For this reason nuclear has a LOT of regulation and red tape. It has far more than any other kind of energy, because even though the risk of accident is low the outcome of an accident is worse than any other kind of energy except hydro. Hydro has fewer things that can go wrong that are cheaper to check however, so regulations there tend to not be as expensive.
Molten salt reactors manage to be expensive for perfectly normal engineering reasons though. The salt is highly corrosive, meaning you need tons and tons of extremely expensive piping that can withstand extremely high temperatures and extremely corrosive environments.
There's a reason none of _those_ have been built either. No amount of red tape would make them unviably expensive if the end product was cheap enough to run, but it isn't.
Also I should mention, part of what makes them passively safe is there is a plug at the bottom that melts if the reactor overheats. This is easy to bypass, put something over the plug that won't melt.
> There's a reason none of _those_ have been built either.
Let me introduce you to the Molten-Salt Reactor Experiment[1].
What you probably meant is that none have been built commercially. That is true, but again as I mentioned, not because of their technical drawbacks but because of politics. In fact, the inventor of the light water reactor, Alvin Weinberg[2], was a strong proponent of the molten salt reactor over his own invention. So strong that he fired was from ORNL because he was claiming that light water reactors are inherently unsafe and that MSR is a better design.

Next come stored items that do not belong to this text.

Lemma collideSegment_halves : forall snap now p1 p2 w w',
  collideSegment snap now (p1, p2) w = Normal w' ->
  exists ids : list (string * string),
    List.length ids = List.length (filter (hitBy p1 p2) (fruits snap))
    /\ slicedFruits w'
       = slicedFruits w
         ++ flat_map
              (halvesOf (atan2 (bp_y p2 - bp_y p1)%js (bp_x p2 - bp_x p1)%js)
                 now)
              (combine (filter (hitBy p1 p2) (fruits snap)) ids).
Proof.
  intros snap now p1 p2 w w' H. unfold collideSegment in H.
  apply andThen_Normal in H. destruct H as (w1 & H1 & H23).
  apply andThen_Normal in H23. destruct H23 as (w2 & H2 & H3).
  apply fruitLoop_halves in H1. destruct H1 as (ids & Hlen & Hh).
  exists ids. split; [exact Hlen|]. rewrite <- Hh.
  assert (Hw2 : slicedFruits w2 = slicedFruits w1).
  { revert H2.
    apply forEach_preserves
      with (P := fun v => slicedFruits v = slicedFruits w1); [|reflexivity].
    intros special v v' Hv Hb.
    destruct (hits _ _ _ _ _) in Hb; injection Hb as <-; [|exact Hv].
    destruct (sliceSpecialFruit_frame (gameState snap) special v) as (Hb & _).
    rewrite Hb. exact Hv. }
  rewrite <- Hw2.
  assert (Hbombs : forall u u',
             forEach (bombs snap) (fun bomb w =>
               if negb (bomb_sliced bomb)
                  && hits p1 p2 (bomb_x bomb) (bomb_y bomb) (bomb_radius bomb)
               then sliceBomb w else Normal w) u = Normal u' ->
             slicedFruits u' = slicedFruits u).
  { intros u u' Hrun. revert Hrun.
    apply forEach_preserves
      with (P := fun v => slicedFruits v = slicedFruits u); [|reflexivity].
    intros bomb v v' Hv Hb.
    destruct (negb (bomb_sliced bomb) && _) in Hb.
    - apply sliceBomb_frame in Hb. rewrite Hb. exact Hv.
    - injection Hb as <-. exact Hv. }
  destruct (activeEffect snap) as [[|]|].
  - injection H3 as <-. reflexivity.
  - eapply Hbombs; eassumption.
  - eapply Hbombs; eassumption.
Qed.

(** On a storage that accepts writes the collision test of a segment
    completes. *)
Lemma collideSegment_completes : forall snap now seg w,
  canWrite w ->
  exists w', collideSegment snap now seg w = Normal w' /\ canWrite w'.
Proof.
  intros snap now [p1 p2] w Hw. unfold collideSegment.
  destruct (forEach_completes Fruit canWrite
              (fun fruit w =>
                 if negb (fruit_sliced fruit)
                    && hits p1 p2 (fruit_x fruit) (fruit_y fruit)
                         (fruit_radius fruit * JS.dec 115 2)%js
                 then sliceFruit fruit
                        (atan2 (bp_y p2 - bp_y p1)%js (bp_x p2 - bp_x p1)%js)
                        now w
                 else Normal w)) with (l := fruits snap) (w := w)
    as (w1 & H1 & Hw1); [|exact Hw|].
  { intros fruit v Hv. destruct (negb (fruit_sliced fruit) && _).
    - destruct (sliceFruit_completes fruit
                  (atan2 (bp_y p2 - bp_y p1)%js (bp_x p2 - bp_x p1)%js)
                  now v Hv) as (v' & Hrun & _ & _ & _ & _ & Hv').
      exists v'. split; assumption.
    - exists v. split; [reflexivity | exact Hv]. }
  rewrite H1. cbn [andThen].
  destruct (forEach_completes SpecialFruit canWrite
              (fun special w =>
                 if hits p1 p2 (special_x special) (special_y special)
                      (special_radius special * JS.dec 12 1)%js
                 then Normal (sliceSpecialFruit (gameState snap) special w)
                 else Normal w)) with (l := specialFruits snap) (w := w1)
    as (w2 & H2 & Hw2); [|exact Hw1|].
  { intros special v Hv. destruct (hits _ _ _ _ _).
    - eexists. split; [reflexivity|]. unfold canWrite.
      destruct (sliceSpecialFruit_frame (gameState snap) special v)
        as (_ & Hst).
      rewrite Hst. exact Hv.
    - exists v. split; [reflexivity | exact Hv]. }
  rewrite H2. cbn [andThen].
  destruct (activeEffect snap) as [[|]|].
  - exists w2. split; [reflexivity | exact Hw2].
  - apply forEach_completes with (P := canWrite); [|exact Hw2].
    intros bomb v Hv. destruct (negb (bomb_sliced bomb) && _).
    + destruct (sliceBomb_completes v Hv)
        as (v' & Hrun & _ & _ & _ & _ & _ & _ & Hv').
      exists v'. split; assumption.
    + exists v. split; [reflexivity | exact Hv].
  - apply forEach_completes with (P := canWrite); [|exact Hw2].
    intros bomb v Hv. destruct (negb (bomb_sliced bomb) && _).
    + destruct (sliceBomb_completes v Hv)
        as (v' & Hrun & _ & _ & _ & _ & _ & _ & Hv').
      exists v'. split; assumption.
    + exists v. split; [reflexivity | exact Hv].
Qed.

Nixon ultimately sacked him because he (Nixon) chose to support LMFBR (Liquid Metal Fast Breeder Reactor) because it was being built in California, and in return he got political support that he needed. MSR ultimately lost due to pork-barrelling.
> This is easy to bypass, put something over the plug that won't melt.
I mean you're shifting goalposts here. The "operator" has a specific meaning - someone controlling the reactor from the control room. They don't have access to the freeze plug during normal reactor operation.
But even if they did do what you're suggesting, the pressures inside the MSR are so low (on the order of couple of bars) that the damage would be quite limited.
We had a working reactor in the 1960s, but we chose not to develop it commercially due to our inability to choose rationally. That's why we are where we are now.
It's part of a larger trend of eroding competence at civic infrastructure scale construction, but also specific to nuclear we've found repeatedly that construction and decommissioning costs and schedules were wildly optimistic.
Plutonium-239 (just an example) has a halflife of 24,000 years, ground water is a thing and it moves a lot. Modern concrete is both water permeable and has a tendency to degrade aggressively in wet environments over alarmingly short periods of time. Try again?
That's not a technical issue though.
Cost efficiency of nuclear energy has actually declined over time...which, unless science is devolving, should tell you something hinky is happening.